Exercise data:

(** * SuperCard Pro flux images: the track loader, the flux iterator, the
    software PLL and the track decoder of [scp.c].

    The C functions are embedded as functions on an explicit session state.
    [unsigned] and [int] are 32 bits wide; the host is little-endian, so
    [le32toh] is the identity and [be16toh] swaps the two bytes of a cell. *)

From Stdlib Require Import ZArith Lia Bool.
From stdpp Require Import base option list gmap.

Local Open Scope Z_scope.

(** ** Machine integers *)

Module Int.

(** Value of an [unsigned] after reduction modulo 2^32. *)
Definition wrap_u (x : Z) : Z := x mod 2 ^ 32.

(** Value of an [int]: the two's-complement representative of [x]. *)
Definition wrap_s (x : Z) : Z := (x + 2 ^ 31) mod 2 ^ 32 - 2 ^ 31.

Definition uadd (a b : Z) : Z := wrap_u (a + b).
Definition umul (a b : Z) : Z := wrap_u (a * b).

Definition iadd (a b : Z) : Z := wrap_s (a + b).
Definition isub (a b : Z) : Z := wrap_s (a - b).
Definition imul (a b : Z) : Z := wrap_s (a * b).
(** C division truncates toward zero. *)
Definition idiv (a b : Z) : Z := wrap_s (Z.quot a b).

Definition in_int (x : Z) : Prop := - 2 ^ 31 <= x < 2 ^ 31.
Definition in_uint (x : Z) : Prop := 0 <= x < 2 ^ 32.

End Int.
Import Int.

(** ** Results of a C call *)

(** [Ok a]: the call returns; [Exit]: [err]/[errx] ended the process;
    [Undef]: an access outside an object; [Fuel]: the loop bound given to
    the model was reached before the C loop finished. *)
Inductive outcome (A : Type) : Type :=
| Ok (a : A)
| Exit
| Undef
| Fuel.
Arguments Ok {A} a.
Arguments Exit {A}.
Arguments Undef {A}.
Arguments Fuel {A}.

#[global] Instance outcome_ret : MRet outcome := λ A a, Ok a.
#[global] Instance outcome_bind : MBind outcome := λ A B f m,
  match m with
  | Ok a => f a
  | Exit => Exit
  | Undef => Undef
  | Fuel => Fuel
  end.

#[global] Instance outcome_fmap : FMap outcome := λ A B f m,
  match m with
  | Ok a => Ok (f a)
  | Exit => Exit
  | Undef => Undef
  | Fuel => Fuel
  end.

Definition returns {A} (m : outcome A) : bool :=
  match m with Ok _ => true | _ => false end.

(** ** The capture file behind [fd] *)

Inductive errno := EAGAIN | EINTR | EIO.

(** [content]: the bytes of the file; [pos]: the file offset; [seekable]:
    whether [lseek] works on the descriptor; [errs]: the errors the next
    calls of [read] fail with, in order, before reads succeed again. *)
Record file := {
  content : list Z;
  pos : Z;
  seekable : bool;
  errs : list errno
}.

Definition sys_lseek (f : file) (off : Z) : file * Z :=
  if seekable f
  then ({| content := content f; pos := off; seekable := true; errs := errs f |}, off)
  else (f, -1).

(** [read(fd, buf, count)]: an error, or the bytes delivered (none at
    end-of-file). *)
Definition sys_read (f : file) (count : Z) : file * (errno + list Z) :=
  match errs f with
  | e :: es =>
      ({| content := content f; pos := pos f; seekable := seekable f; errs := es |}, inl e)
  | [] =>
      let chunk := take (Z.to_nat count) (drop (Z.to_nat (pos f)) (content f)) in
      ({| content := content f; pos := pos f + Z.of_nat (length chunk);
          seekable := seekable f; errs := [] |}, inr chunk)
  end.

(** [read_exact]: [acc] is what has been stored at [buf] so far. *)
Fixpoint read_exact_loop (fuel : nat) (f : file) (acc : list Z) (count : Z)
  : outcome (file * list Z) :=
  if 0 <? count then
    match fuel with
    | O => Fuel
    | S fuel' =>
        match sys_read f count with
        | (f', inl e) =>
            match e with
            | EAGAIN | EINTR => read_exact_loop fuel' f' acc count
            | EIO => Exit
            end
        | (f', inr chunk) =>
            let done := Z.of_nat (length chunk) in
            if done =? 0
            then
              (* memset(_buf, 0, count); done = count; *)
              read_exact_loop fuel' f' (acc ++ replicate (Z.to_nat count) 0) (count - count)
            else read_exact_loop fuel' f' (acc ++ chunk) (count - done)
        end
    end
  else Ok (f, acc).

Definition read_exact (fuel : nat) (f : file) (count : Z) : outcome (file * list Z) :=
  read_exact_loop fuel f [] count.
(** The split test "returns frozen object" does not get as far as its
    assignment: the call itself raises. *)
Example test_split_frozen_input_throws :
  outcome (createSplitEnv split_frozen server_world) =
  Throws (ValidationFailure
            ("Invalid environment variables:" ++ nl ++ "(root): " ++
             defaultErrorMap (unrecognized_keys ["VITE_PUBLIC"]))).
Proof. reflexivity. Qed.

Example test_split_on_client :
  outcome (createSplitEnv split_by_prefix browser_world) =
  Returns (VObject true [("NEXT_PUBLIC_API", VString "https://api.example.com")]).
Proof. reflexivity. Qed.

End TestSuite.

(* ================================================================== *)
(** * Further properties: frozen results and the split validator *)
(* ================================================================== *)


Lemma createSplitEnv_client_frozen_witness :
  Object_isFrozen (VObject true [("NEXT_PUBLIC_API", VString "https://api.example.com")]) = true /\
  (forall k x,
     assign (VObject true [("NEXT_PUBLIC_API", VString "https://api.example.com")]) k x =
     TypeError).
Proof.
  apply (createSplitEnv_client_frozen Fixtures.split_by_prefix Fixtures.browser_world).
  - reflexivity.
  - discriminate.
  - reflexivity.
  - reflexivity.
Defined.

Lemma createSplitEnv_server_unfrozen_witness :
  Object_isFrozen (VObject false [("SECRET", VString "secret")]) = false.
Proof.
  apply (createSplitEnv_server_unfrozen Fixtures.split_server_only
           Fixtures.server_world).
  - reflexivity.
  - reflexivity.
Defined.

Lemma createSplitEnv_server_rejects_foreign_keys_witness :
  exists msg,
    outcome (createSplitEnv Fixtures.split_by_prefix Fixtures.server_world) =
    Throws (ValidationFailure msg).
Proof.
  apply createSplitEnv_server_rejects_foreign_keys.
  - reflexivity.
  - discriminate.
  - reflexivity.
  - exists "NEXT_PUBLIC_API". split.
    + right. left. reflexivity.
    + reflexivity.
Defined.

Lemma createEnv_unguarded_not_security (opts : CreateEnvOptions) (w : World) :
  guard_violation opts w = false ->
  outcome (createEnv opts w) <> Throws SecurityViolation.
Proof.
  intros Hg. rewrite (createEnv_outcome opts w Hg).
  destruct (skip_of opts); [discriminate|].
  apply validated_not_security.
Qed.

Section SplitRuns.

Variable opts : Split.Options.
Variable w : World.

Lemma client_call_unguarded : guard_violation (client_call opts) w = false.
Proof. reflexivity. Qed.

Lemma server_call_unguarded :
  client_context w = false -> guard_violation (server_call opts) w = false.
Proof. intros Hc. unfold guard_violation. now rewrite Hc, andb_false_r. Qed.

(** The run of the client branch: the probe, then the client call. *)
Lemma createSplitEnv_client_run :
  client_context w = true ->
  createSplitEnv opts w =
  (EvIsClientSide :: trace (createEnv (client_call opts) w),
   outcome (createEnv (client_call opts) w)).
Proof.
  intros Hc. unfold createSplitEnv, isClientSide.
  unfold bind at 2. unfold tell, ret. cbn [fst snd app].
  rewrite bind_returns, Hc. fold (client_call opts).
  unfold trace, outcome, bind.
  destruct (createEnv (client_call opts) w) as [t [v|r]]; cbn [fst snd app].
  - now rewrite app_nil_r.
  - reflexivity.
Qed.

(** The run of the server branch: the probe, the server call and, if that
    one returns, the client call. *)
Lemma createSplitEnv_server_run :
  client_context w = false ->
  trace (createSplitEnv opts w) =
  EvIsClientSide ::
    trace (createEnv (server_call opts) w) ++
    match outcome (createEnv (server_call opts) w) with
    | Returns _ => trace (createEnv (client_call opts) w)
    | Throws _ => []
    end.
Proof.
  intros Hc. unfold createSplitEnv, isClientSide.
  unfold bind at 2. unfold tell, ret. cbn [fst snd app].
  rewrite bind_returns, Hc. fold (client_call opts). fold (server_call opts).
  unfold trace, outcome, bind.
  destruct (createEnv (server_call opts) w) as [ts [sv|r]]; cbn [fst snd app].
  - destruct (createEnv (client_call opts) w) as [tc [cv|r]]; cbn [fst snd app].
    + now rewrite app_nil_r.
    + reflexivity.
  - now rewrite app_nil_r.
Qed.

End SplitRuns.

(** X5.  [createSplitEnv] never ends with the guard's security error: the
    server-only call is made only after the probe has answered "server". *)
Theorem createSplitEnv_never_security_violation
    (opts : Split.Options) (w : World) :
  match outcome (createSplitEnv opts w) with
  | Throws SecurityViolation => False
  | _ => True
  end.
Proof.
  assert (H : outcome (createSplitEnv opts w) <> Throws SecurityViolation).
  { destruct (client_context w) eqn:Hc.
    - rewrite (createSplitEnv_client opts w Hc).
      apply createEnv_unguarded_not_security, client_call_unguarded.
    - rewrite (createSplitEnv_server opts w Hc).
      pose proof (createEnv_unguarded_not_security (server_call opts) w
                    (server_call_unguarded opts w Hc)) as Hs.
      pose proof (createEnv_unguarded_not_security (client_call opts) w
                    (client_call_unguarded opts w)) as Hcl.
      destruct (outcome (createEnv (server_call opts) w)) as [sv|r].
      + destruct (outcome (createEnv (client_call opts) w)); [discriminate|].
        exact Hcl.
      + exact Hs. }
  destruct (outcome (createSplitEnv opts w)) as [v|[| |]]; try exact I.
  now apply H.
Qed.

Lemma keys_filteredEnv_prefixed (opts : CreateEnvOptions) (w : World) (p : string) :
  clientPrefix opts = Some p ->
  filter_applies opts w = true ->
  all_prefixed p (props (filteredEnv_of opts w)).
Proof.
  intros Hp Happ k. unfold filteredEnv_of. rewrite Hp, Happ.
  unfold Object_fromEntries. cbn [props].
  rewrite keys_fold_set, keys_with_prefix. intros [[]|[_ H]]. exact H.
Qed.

Task details: Return nothing but the lines from the start of the listing above through the line containing "The C functions", exactly as given.

Answer space:
(** * SuperCard Pro flux images: the track loader, the flux iterator, the
    software PLL and the track decoder of [scp.c].

    The C functions are embedded as functions on an explicit session state.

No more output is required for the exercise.